* TASK DESCRIPTION *
Once you have located the line containing "A := λ _, Bad." in the material below, return it exactly along with each line after it through the line containing "Definition get (n".

* RECORDS TO USE *
(* ===== verification/Rfc1951.v ===== *)
(** * RFC 1951: the reference decoder

    The compressed format as its specification describes it, one bit at a
    time and without tables or buffers: the abstract specification inflate() is
    proved against. The bits still to read are a number whose low bit comes
    first (RFC 1951, 3.1.1) and how many they are. *)

From S2P Require Import Prelude Inftrees.

Module Rfc1951.
Import Inftrees.

(** ** Reading bits *)

Record bitstream := Bits { value : Z; avail : Z }.

Definition le_value (l : list Z) : Z := foldr (λ b v, b + 2 ^ 8 * v) 0 l.
Definition of_bytes (l : list Z) : bitstream := Bits (le_value l) (8 * zlen l).

(** A step that succeeds, lacks input, or finds an invalid stream. *)
Inductive result (A : Type) := Ok (x : A) (s : bitstream) | Short | Bad.
Arguments Ok {A} x s.
Arguments Short {A}.
Arguments Bad {A}.

Definition P (A : Type) : Type := bitstream → result A.
#[global] Instance P_ret : MRet P := λ A x s, Ok x s.
#[global] Instance P_bind : MBind P := λ A B f p s,
  match p s with
  | Ok x s => f x s
  | Short => Short
  | Bad => Bad
  end.
Definition bad {A} : P A := λ _, Bad.

Definition dropped (n : Z) (s : bitstream) : bitstream := Bits (value s / 2 ^ n) (avail s - n).

(** An [n]-bit number, low bit first. *)
Definition get (n : Z) : P Z := λ s,
  if avail s <? n then Short else Ok (value s mod 2 ^ n) (dropped n s).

* RESULT OF THE TASK *
Definition bad {A} : P A := λ _, Bad.

Definition dropped (n : Z) (s : bitstream) : bitstream := Bits (value s / 2 ^ n) (avail s - n).

(** An [n]-bit number, low bit first. *)
Definition get (n : Z) : P Z := λ s,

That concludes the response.